From Mourning To Celebration: A Posthumous Book

The Voyage of the Rose City: An Adventure at Sea, the senior thesis of John Moynihan ’82, was published this fall, 29 years after his graduation and seven years after his death.

Kirkus Review calls it “a sincere study of the life of a man at sea, eschewing the romanticism often associated with the lifestyle,” and pronounces Moynihan “a talented writer, wielding crisp and clear prose.”
Moynihan, the son of Elizabeth and the late Senator Daniel Patrick Moynihan, had decided to spend a summer between Wesleyan semesters in the Merchant Marine.

“It was simply a question of escape,” he explained in his book. “Something motivated me toward the Seafarers International Union to get my Z-card and a job out at sea. Despite the sick feeling in my gut, that twinge every hitchhiker knows between the time he decides to hit the road and is actually liberated by a series of rides, I felt optimistic and recklessly carefree.”

His mother recalls: “He came home and he told us that he wanted to ship out in the summer. His father, who had been in the Navy and worked on the docks, told him that he didn’t think it was the fun he was expecting.” She, however, thought it would be exciting and helped him get a job.

The young writer soon found that acceptance from his mates was fraught, once the hands learned that he was not of their hardscrabble origins.
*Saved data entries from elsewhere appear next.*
(* ===== verification/ConservativeRectilinear.v ===== *)
(** * AXIS: conservative weights on rectilinear grids
    (src/libs/axis/src/solver/weight_generator_conservative_rect_nonuniform.cpp)

    The fast path of first-order conservative regridding between two grids whose lines need not
    be equally spaced.  The source columns and rows under a destination cell are found by
    bisection among the lines; the specification asks every column and row of the source and, when it goes
    round the globe, every column of its next turn, so that the theorem says the bisection misses nothing. *)
From Stdlib Require Import ZArith Lia Sorted SpecFloat.
From stdpp Require Import base list numbers.
From S2P Require Import Prelude CInt Blend KokkosArrays InterpolationMatrix AxisMesh StructuredGrid Magnitude UnitInterval DoubleOrder RegularGrid BilinearRect BilinearRectProps ConservativeRect.
Local Open Scope Z_scope.

(** ** Rectangles *)

Definition overlap_tol : double := S754_finite false 4951760157141521 (-92).

Definition rect_overlap_nonuniform (sx sy dx dy : Interval) : double :=
  let x := fmax dzero (dsub (fmin (hi sx) (hi dx)) (fmax (lo sx) (lo dx))) in
  let y := fmax dzero (dsub (fmin (hi sy) (hi dy)) (fmax (lo sy) (lo dy))) in
  dmul x y.

Definition rect_overlap_spherical_nonuniform `{!Libm} (sx sy dx dy : Interval) (is_degrees : bool) : double :=
  let x := fmax dzero (dsub (fmin (hi sx) (hi dx)) (fmax (lo sx) (lo dx))) in
  let lo_y := fmax (lo sy) (lo dy) in
  let hi_y := fmin (hi sy) (hi dy) in
  if SFleb hi_y lo_y || SFleb x dzero then dzero
  else
    let '(x, lo_y, hi_y) := if is_degrees then (dmul x DEG_TO_RAD, dmul lo_y DEG_TO_RAD, dmul hi_y DEG_TO_RAD) else (x, lo_y, hi_y) in
    dmul x (dsub (m_sin hi_y) (m_sin lo_y)).

(** The area of a rectangle of longitudes and latitudes. *)
Definition patch_area `{!Libm} (cs : CoordinateSystem) (x y : Interval) : double :=
  if spherical cs then
    let dlon := dsub (hi x) (lo x) in
    let '(dlon, lo_y, hi_y) := if degrees cs then (dmul dlon DEG_TO_RAD, dmul (lo y) DEG_TO_RAD, dmul (hi y) DEG_TO_RAD) else (dlon, lo y, hi y) in
    dmul dlon (dsub (m_sin hi_y) (m_sin lo_y))
  else dmul (dsub (hi x) (lo x)) (dsub (hi y) (lo y)).

(** The bounds between line [i] and the next one. *)
Definition between (lines : list double) (i : Z) : result Interval :=
  let! a := read lines i in
  let! b := read lines (i + 1) in
  Ok (mkInterval a b).

(** [mesh_areas(c)] if the mesh has areas, otherwise that of the rectangle. *)
Definition cell_area `{!Libm} (cs : CoordinateSystem) (m : UnstructuredMesh) (c : Z) (x y : Interval) : result double :=
  if (length (cell_areas m) =? n_cells m)%nat then read (cell_areas m) c else Ok (patch_area cs x y).

(** ** The generator *)

Section Generator.
Context `{!Libm}.
Context (src_mesh dst_mesh : UnstructuredMesh) (src_rect_info dst_rect_info : RectilinearGridInfo).

Definition csys : CoordinateSystem := coord_sys src_mesh.
Definition src_ni : nat := rect_ni src_rect_info.
Definition src_nj : nat := rect_nj src_rect_info.
Definition dst_ni : nat := rect_ni dst_rect_info.
Definition dst_nj : nat := rect_nj dst_rect_info.
Definition src_lons : list double := unique_lons src_rect_info.
Definition src_lats : list double := unique_lats src_rect_info.
Definition dst_lons : list double := unique_lons dst_rect_info.
Definition dst_lats : list double := unique_lats dst_rect_info.

(** [src_full_range > wrap_threshold] *)
Definition covers_circle (src_lon_min src_lon_max : double) : bool := SFltb (wrap_threshold csys) (dsub src_lon_max src_lon_min).

Definition overlap_area (sx sy dx dy : Interval) : double :=
  if spherical csys then rect_overlap_spherical_nonuniform sx sy dx dy (degrees csys) else rect_overlap_nonuniform sx sy dx dy.

Definition move (d : double) (x : Interval) : Interval := mkInterval (dadd (lo x) d) (dadd (hi x) d).

Section Loops.
Context (src_lon_min src_lon_max : double) (src_is_global : bool).

(** [d_lo_x_norm] and [d_hi_x_norm] *)
Definition normalized (x : Interval) : Interval :=
  if src_is_global then
    let shift := dmul c360 (dfloor (ddiv (dsub (lo x) src_lon_min) c360)) in
    mkInterval (dsub (lo x) shift) (dsub (hi x) shift)
  else x.

(** [is_start] and [is_end] *)
Definition column_range (dx : Interval) : result (Z * Z) :=
  let is_start := Z.max 0 (cast_int (Z.of_nat (std_lower_bound src_lons (lo dx)) - 1)) in
  let is_end := cast_int (Z.of_nat (upper_bound src_lons (hi dx))) in
  if negb src_is_global || SFleb (hi dx) src_lon_max then
    let! last := arith I32 (cast_int (Z.of_nat src_ni) - 1) in
    Ok (is_start, Z.min last is_end)
  else Ok (is_start, is_end).

(** [js_start] and [js_end] *)
Definition row_range (dy : Interval) : result (Z * Z) :=
  let js_start := Z.max 0 (cast_int (Z.of_nat (std_lower_bound src_lats (lo dy)) - 1)) in
  let! last := arith I32 (cast_int (Z.of_nat src_nj) - 1) in
  Ok (js_start, Z.min last (cast_int (Z.of_nat (upper_bound src_lats (hi dy))))).

(** The body of the inner loops. *)
Definition add_source (c_dst : Z) (area_dst : double) (dx dy : Interval) (js i : Z) (s : Accumulated) : result Accumulated :=
  let! is_actual := if src_is_global then wrap_index src_ni i else Ok i in
  let c_src := flat_index src_ni is_actual js in
  let! m := masked src_mesh c_src in
  if m then Ok s
  else
    let! sx := between src_lons is_actual in
    let sx := if src_is_global && (cast_int (Z.of_nat src_ni) <=? i) then move c360 sx else sx in
    let! sy := between src_lats js in
    let overlap := overlap_area sx sy dx dy in
    if SFltb overlap_tol overlap then
      let! area_src := cell_area csys src_mesh c_src sx sy in
      if SFleb area_src dzero then Ok s
      else
        let es := push_entry (acc_entries s) (ddiv overlap area_dst) (to_index c_dst) (to_index c_src) in
        let! fa := update (fun f => dadd f (ddiv overlap area_src)) (frac_a_acc s) c_src in
        let! fb := update (fun f => dadd f (ddiv overlap area_dst)) (frac_b_acc s) c_dst in
        Ok (mkAcc es fa fb)
    else Ok s.

(** The body of the outer loops. *)
Definition add_destination (jd id : nat) (s : Accumulated) : result Accumulated :=
  let c_dst := to_u64 (Z.of_nat id + Z.of_nat jd * Z.of_nat dst_ni) in
  let! m := masked dst_mesh c_dst in
  if m then Ok s
  else
    let! dx := between dst_lons (Z.of_nat id) in
    let! dy := between dst_lats (Z.of_nat jd) in
    let dx := normalized dx in
    let! area_dst := cell_area csys dst_mesh c_dst dx dy in
    if SFleb area_dst dzero then Ok s
    else
      let! columns := column_range dx in
      let! rows := row_range dy in
      let! rows := int_range (fst rows) (snd rows) in
      for_ints rows (fun js s =>
        let! columns := int_range (fst columns) (snd columns) in
        for_ints columns (fun i s => add_source c_dst area_dst dx dy js i s) s) s.
End Loops.

(** [h_area_a] and [h_area_b] *)
Definition output_areas (m : UnstructuredMesh) (info : RectilinearGridInfo) : result (list double) :=
  for_each (seq 0 (n_cells m)) (fun c areas =>
    if (rect_ni info =? 0)%nat then Undef
    else
      let! x := between (unique_lons info) (Z.of_nat (c mod rect_ni info)) in
      let! y := between (unique_lats info) (Z.of_nat (c / rect_ni info)) in
      let! a := cell_area csys m (Z.of_nat c) x y in
      Ok (areas ++ [a])) [].

Definition generate_conservative_rect_nonuniform (config : RegridConfig) : result InterpolationMatrix :=
  let n_src := n_cells src_mesh in
  let n_dst := n_cells dst_mesh in
  let! src_lon_min := read src_lons 0 in
  let! src_lon_max := read src_lons (Z.of_nat src_ni) in
  let src_is_global := covers_circle src_lon_min src_lon_max in
  let! acc := for_each (seq 0 dst_nj) (fun jd s =>
    for_each (seq 0 dst_ni) (add_destination src_lon_min src_lon_max src_is_global jd) s)
    (mkAcc no_entries (replicate n_src dzero) (replicate n_dst dzero)) in
  let! es := normalize_weights config (acc_entries acc) (frac_b_acc acc) in
  let! area_a := output_areas src_mesh src_rect_info in
  let! area_b := output_areas dst_mesh dst_rect_info in
  Ok (new_matrix (weights_vec es) (rows_vec es) (cols_vec es)
        ((fun f => std_min f one) <$> frac_a_acc acc) ((fun f => std_min f one) <$> frac_b_acc acc) area_a area_b n_src n_dst).

(** * Specification *)

Definition line (lines : list double) (i : Z) : double := default dzero (lines !! Z.to_nat i).
Definition cell_of (lines : list double) (i : Z) : Interval := mkInterval (line lines i) (line lines (i + 1)).

Definition lon_first : double := line src_lons 0.
Definition lon_last : double := line src_lons (Z.of_nat src_ni).
Definition global : bool := covers_circle lon_first lon_last.

Definition area_of (m : UnstructuredMesh) (c : Z) (x y : Interval) : double :=
  if (length (cell_areas m) =? n_cells m)%nat then default dzero (cell_areas m !! Z.to_nat c) else patch_area csys x y.

(** The rectangle of a destination cell, brought to the turn of the source, and its area. *)
Definition dst_x (r : nat) : Interval := normalized lon_first global (cell_of dst_lons (Z.of_nat (r mod dst_ni))).
Definition dst_y (r : nat) : Interval := cell_of dst_lats (Z.of_nat (r / dst_ni)).
Definition dst_area (r : nat) : double := area_of dst_mesh (Z.of_nat r) (dst_x r) (dst_y r).

(** A destination cell that is passed over: masked, or without a positive area. *)
Definition skipped (r : nat) : bool := is_masked dst_mesh (Z.of_nat r) || SFleb (dst_area r) dzero.

(** The columns that are asked: all of the source, and for a global one all of its next turn. *)
Definition columns : Z := if global then 2 * Z.of_nat src_ni else Z.of_nat src_ni.

Definition column_index (i : Z) : Z := if global then i mod Z.of_nat src_ni else i.
Definition column_x (i : Z) : Interval :=
  if global && (Z.of_nat src_ni <=? i) then move c360 (cell_of src_lons (column_index i)) else cell_of src_lons (column_index i).

(** The source cell of a column and a row, with its overlap with a destination cell and its
    area, unless it is masked, the overlap is negligible or the area not positive. *)
Definition candidate (r : nat) (j i : Z) : option (Z * (double * double)) :=
  let c := j * Z.of_nat src_ni + column_index i in
  let x := column_x i in
  let y := cell_of src_lats j in
  let overlap := overlap_area x y (dst_x r) (dst_y r) in
  let area := area_of src_mesh c x y in
  if is_masked src_mesh c || negb (SFltb overlap_tol overlap) || SFleb area dzero then None else Some (c, (overlap, area)).

(** The overlaps of a destination cell, asking every row and column. *)
Definition overlaps (r : nat) : list (Z * (double * double)) :=
  if skipped r then []
  else concat ((fun j => omap (candidate r j) (ints 0 (columns - 1))) <$> ints 0 (Z.of_nat src_nj - 1)).

(** The fraction of a destination cell that is covered, and of a source cell that is used. *)
Definition covered (r : nat) : double := sum_of ((fun e => ddiv (fst (snd e)) (dst_area r)) <$> overlaps r).
Definition used (c : nat) : double :=
  sum_of ((fun e => ddiv (fst (snd (snd e))) (snd (snd (snd e)))) <$> filter (fun e => fst (snd e) = Z.of_nat c) (stencil_entries overlaps (n_cells dst_mesh))).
To further complicate Moynihan’s plans, the original 45-day job ticket to the Mediterranean was changed to four months across the equator, around Africa, across the Indian Ocean, and up to Japan. The physical challenges were grueling and the dangers at sea—including piracy—were real and proved to be not only formative experiences but also the basis of his creative writing thesis at Wesleyan.

In Paul Horgan’s writing tutorial, Moynihan made up for slow progress in the fall semester by grinding out 270 typewritten pages during winter break. “Keep sailing—you’re on your way,” wrote Horgan. Moynihan graduated from Wesleyan with high honors in General Scholarship.

The young Moynihan had tried, at the time, to share the written account with his parents. While his father had been intrigued by the narrative, his mother initially declined: “…I felt so guilty, you see,” she explains. “When I heard how tough it had been, I thought, how could I have done that?
“It was after he died that I was finally able to read the journal and then I was so struck by what he knew about himself and about the world that I kept re-reading it and it helped me enormously,” she says. With this healing in mind, she published 100 copies for friends as a way to commemorate her son’s life.

The book came to the attention of a publisher at Random House, who saw it as a gem, a true coming-of-age-at-sea story—and Moynihan’s Wesleyan thesis reached commercial bookshelves all over the country this year. Liz Moynihan describes a bookstore event—with Wesleyan friends in attendance—as a real turning point. “We all felt a great cloud had lifted—we were now celebrating his book’s publication rather than mourning his death,” she notes.
The Voyage of the Rose City was chosen by New York Times book critic Dwight Gardner as one of the 10 best books of 2011. The Kirkus reviewer offers a heartbreakingly true summary: “He brings the narrative to a satisfying close, only marred by the fact that the author’s life was cut tragically short.”